Copy exactly the lines from the one containing "Lemma Itoa_plain n" through the last line of the records, both included, and nothing more.
□ □ □ □ □ □ □
Lemma fold_keys (keys : list string) : forall (acc : Js.Row) (x : string),
  In x (Js.Object_keys (fold_left step keys acc))
  <-> In x (Js.Object_keys acc) \/ exists key, In key keys /\ x = label key.
Proof.
  induction keys as [| key rest IH]; intros acc x; simpl.
  - split; [intros H; left; exact H | intros [H | (key & [] & _)]; exact H].
  - rewrite IH. unfold step at 1. rewrite keys_set. split.
    + intros [[-> | H] | (key' & Hin & ->)].
      * right. exists key. split; [left; reflexivity | reflexivity].
      * left. exact H.
      * right. exists key'. split; [right; exact Hin | reflexivity].
    + intros [H | (key' & [<- | Hin] & ->)].
      * left. right. exact H.
      * left. left. reflexivity.
      * right. exists key'. split; [exact Hin | reflexivity].
Qed.

Lemma fold_NoDup (keys : list string) : forall (acc : Js.Row),
  NoDup (Js.Object_keys acc) -> NoDup (Js.Object_keys (fold_left step keys acc)).
Proof.
  induction keys as [| key rest IH]; intros acc H; simpl; [exact H |].
  apply IH. apply NoDup_keys_set. exact H.
Qed.

Lemma fold_get_untouched (keys : list string) (l : string) : forall (acc : Js.Row),
  (forall key, In key keys -> label key <> l) ->
  Js.get (fold_left step keys acc) l = Js.get acc l.
Proof.
  induction keys as [| key rest IH]; intros acc H; simpl; [reflexivity |].
  rewrite IH by (intros k Hk; apply H; right; exact Hk).
  apply get_set_other. intros E. apply (H key (or_introl eq_refl)). symmetry. exact E.
Qed.

Lemma fold_get_last (before after : list string) (key : string) (acc : Js.Row) :
  (forall later, In later after -> label later <> label key) ->
  Js.get (fold_left step (before ++ key :: after) acc) (label key)
  = exportValue (Js.get row key).
Proof.
  intros H. rewrite fold_left_app. simpl.
  rewrite fold_get_untouched by exact H.
  apply get_set_same.
Qed.

End ExportedRow.

(** What is written for a value: a string, number or boolean as it is,
    [null] and [undefined] as the empty string, an array or object as its
    JSON text. *)
Lemma exportValue_cases (value : Js.JsValue) :
  (Js.typeofIsObject value = false -> value <> Js.JUndefined ->
   exportValue value = value)
  /\ (value = Js.JNull \/ value = Js.JUndefined ->
      exportValue value = Js.JString EmptyString)
  /\ (Js.typeofIsObject value = true -> value <> Js.JNull ->
      exists text, Js.JSON_stringify value = Some text
                   /\ exportValue value = Js.JString text).
Proof.
  split; [| split].
  - destruct value; simpl; intros H N; try reflexivity; try discriminate H.
    contradiction.
  - intros [-> | ->]; reflexivity.
  - destruct value; simpl; intros H N; try discriminate H.
    + contradiction.
    + eexists. split; reflexivity.
    + eexists. split; reflexivity.
Qed.
(** ** Errors: internal/domain/common/errors.go and Go's [error] values *)

(** [common.ErrorCode], one constructor per constant of the source. *)
Inductive ErrorCode :=
  | ErrCodeInternal
  | ErrCodeValidation
  | ErrCodeUnauthorized
  | ErrCodeForbidden
  | ErrCodeNotFound
  | ErrCodeUnavailable.

#[global] Instance ErrorCode_eq_dec : EqDecision ErrorCode.
Proof. solve_decision. Defined.

(** A Go [error]: a [fmt.Errorf] value without [%w], one with [%w] around a
    cause, or a [*common.KNXVaultError] with its optional [Cause]. *)
Inductive error :=
  | Plain (msg : string)
  | Wrapf (msg : string) (cause : error)
  | KNXVaultError (code : ErrorCode) (msg : string) (cause : option error).

(** [common.New] and [common.Wrap]. *)
Definition New (code : ErrorCode) (message : string) : error :=
  KNXVaultError code message None.

Definition Wrap (code : ErrorCode) (message : string) (cause : error) : error :=
  KNXVaultError code message (Some cause).

(** [errors.As(err, &kv)] for [kv : *KNXVaultError]: the first error of the
    unwrap chain that has the type. *)
Fixpoint errors_As (e : error) : option (ErrorCode * string) :=
  match e with
  | Plain _ => None
  | Wrapf _ c => errors_As c
  | KNXVaultError code msg _ => Some (code, msg)
  end.

(** [err.Error()] *)
Fixpoint error_string (e : error) : string :=
  match e with
  | Plain m => m
  | Wrapf m c => m +:+ error_string c
  | KNXVaultError _ m None => m
  | KNXVaultError _ m (Some c) => m +:+ ": " +:+ error_string c
  end.

(** ** The result monad: a Go function returning [(T, error)] *)

Inductive res (A : Type) :=
  | Ok (a : A)
  | Err (e : error).
Arguments Ok {A} a.
Arguments Err {A} e.

#[global] Instance res_ret : MRet res := @Ok.
#[global] Instance res_bind : MBind res := λ A B f m,
  match m with Ok a => f a | Err e => Err e end.
#[global] Instance res_fmap : FMap res := λ A B f m,
  match m with Ok a => Ok (f a) | Err e => Err e end.

Definition is_Ok {A} (r : res A) : Prop := ∃ a, r = Ok a.
Definition is_ok {A} (r : res A) : bool := match r with Ok _ => true | Err _ => false end.

(** [if c { return err }], the early return of a Go validation. *)
Definition reject (c : bool) (e : error) : res unit := if c then Err e else Ok tt.

Lemma reject_ok c e : reject c e = Ok tt ↔ c = false.
Proof. by destruct c. Qed.

Lemma res_bind_ok {A B} (f : A → res B) m b :
  m ≫= f = Ok b ↔ ∃ a, m = Ok a ∧ f a = Ok b.
Proof. destruct m; simpl; naive_solver. Qed.

Lemma res_bind_unit_ok {B} (m : res unit) (k : unit → res B) b :
  m ≫= k = Ok b ↔ m = Ok tt ∧ k tt = Ok b.
Proof. rewrite res_bind_ok; split; [intros ([] & ? & ?) | intros []]; eauto. Qed.

Lemma is_ok_spec {A} (r : res A) : is_ok r = true ↔ is_Ok r.
Proof. destruct r; simpl; split; intros H; try done; [by eexists | by destruct H]. Qed.

Create HintDb knx discriminated.
#[export] Hint Resolve reject_ok res_bind_ok is_ok_spec : knx.

(** A loop that stops at the first error: [for _, x := range xs { if err := f(x)
    ...; return err }] threading a state. *)
Fixpoint for_each {S A} (f : S → A → res S) (s : S) (xs : list A) : res S :=
  match xs with
  | [] => Ok s
  | x :: xs => s' ← f s x; for_each f s' xs
  end.

Lemma for_each_app {S A} (f : S → A → res S) s xs ys :
  for_each f s (xs ++ ys) = (s' ← for_each f s xs; for_each f s' ys).
Proof. revert s; induction xs as [|x xs IH]; intros s; simpl; [done|]. by destruct (f s x); simpl. Qed.

Lemma for_each_inv {S A} (I : S → Prop) (f : S → A → res S) s xs s' :
  I s → (∀ s x s', I s → f s x = Ok s' → I s') → for_each f s xs = Ok s' → I s'.
Proof.
  intros Hs Hf. revert s Hs; induction xs as [|x xs IH]; intros s Hs; simpl.
  - by intros [= ->].
  - destruct (f s x) eqn:E; simpl; [eauto | done].
Qed.

(** ** Tactics *)

(** Case analysis on the conditionals and matches of the goal or hypotheses,
    with the equation kept. *)
Ltac case_all :=
  repeat match goal with
  | |- context [if ?b then _ else _] => let E := fresh "E" in destruct b eqn:E
  | |- context [match ?x with _ => _ end] => let E := fresh "E" in destruct x eqn:E
  end.

Ltac case_all_in H :=
  repeat match type of H with
  | context [if ?b then _ else _] => let E := fresh "E" in destruct b eqn:E
  | context [match ?x with _ => _ end] => let E := fresh "E" in destruct x eqn:E
  end.

(** Turn a chain of [reject]s and binds that returned [Ok] into its facts. *)
Ltac inv_res :=
  repeat match goal with
  | H : reject _ _ = Ok _ |- _ => apply reject_ok in H
  | H : @mbind res _ unit _ _ _ = Ok _ |- _ => apply res_bind_unit_ok in H as [? H]
  | H : @mbind res _ _ _ _ _ = Ok _ |- _ => apply res_bind_ok in H as (? & ? & H)
  | H : Ok _ = Ok _ |- _ => injection H as H; subst
  | H : Err _ = Ok _ |- _ => discriminate H
  end.

(** Boolean facts to propositions. *)
Ltac bool_props :=
  repeat match goal with
  | H : (_ && _) = true |- _ => apply andb_true_iff in H as [? ?]
  | H : (_ || _) = false |- _ => apply orb_false_iff in H as [? ?]
  | H : negb _ = true |- _ => apply negb_true_iff in H
  | H : negb _ = false |- _ => apply negb_false_iff in H
  | H : bool_decide _ = true |- _ => apply bool_decide_eq_true in H
  | H : bool_decide _ = false |- _ => apply bool_decide_eq_false in H
  | H : (_ <? _)%Z = true |- _ => apply Z.ltb_lt in H
  | H : (_ <? _)%Z = false |- _ => apply Z.ltb_ge in H
  | H : (_ <=? _)%Z = true |- _ => apply Z.leb_le in H
  | H : (_ <=? _)%Z = false |- _ => apply Z.leb_gt in H
  | H : (_ =? _)%Z = true |- _ => apply Z.eqb_eq in H
  | H : (_ =? _)%Z = false |- _ => apply Z.eqb_neq in H
  end.

(** ** Generic lemmas shared by the components *)

Lemma existsb_elem {A} (f : A → bool) l :
  existsb f l = true ↔ ∃ x, x ∈ l ∧ f x = true.
Proof. rewrite existsb_exists. by setoid_rewrite list_elem_of_In. Qed.
Lemma SplitOn_none sep b : str_mem sep b = false → SplitOn sep b = [b].
Proof.
  induction b as [|c b IH]; [done|]. cbn. intros [Hc%bool_decide_eq_false Hb]%orb_false_iff. destruct (Ascii.eqb_spec c sep) as [->|]; [done|]. by rewrite IH.
Qed.

Lemma digits_plain fuel n rest : (0 ≤ n)%Z → (∀ c, str_mem c rest = true → is_digit c = true) → ∀ c, str_mem c (digits fuel n rest) = true → is_digit c = true.
Proof.
  revert n rest. induction fuel as [|fuel IH]; intros n rest Hn Hr; [done|]. cbn [digits].
  assert (Hd : ∀ c, str_mem c (String (digit (n mod 10)%Z) rest) = true → is_digit c = true).
  { intros c. cbn [str_mem]. intros [->%bool_decide_eq_true|Hc]%orb_true_iff; [|by apply Hr]. apply (digit_facts (n mod 10)%Z). apply Z.mod_pos_bound. lia. }
  destruct (n <? 10)%Z; [done|]. apply IH; [by apply Z.div_pos|done].
Qed.

Lemma Itoa_digits n c : (0 ≤ n)%Z → str_mem c (Itoa n) = true → is_digit c = true.
Proof. intros Hn. unfold Itoa. destruct (Z.ltb_spec n 0); [lia|]. by apply digits_plain. Qed.

Lemma Itoa_plain n c : (0 ≤ n)%Z → is_digit c = false → str_mem c (Itoa n) = false.
Proof. intros Hn Hc. apply not_true_iff_false. intros Hm%Itoa_digits; [congruence|done]. Qed.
□ □ □ □ □ □ □
Exercise result —
Lemma Itoa_plain n c : (0 ≤ n)%Z → is_digit c = false → str_mem c (Itoa n) = false.
Proof. intros Hn Hc. apply not_true_iff_false. intros Hm%Itoa_digits; [congruence|done]. Qed.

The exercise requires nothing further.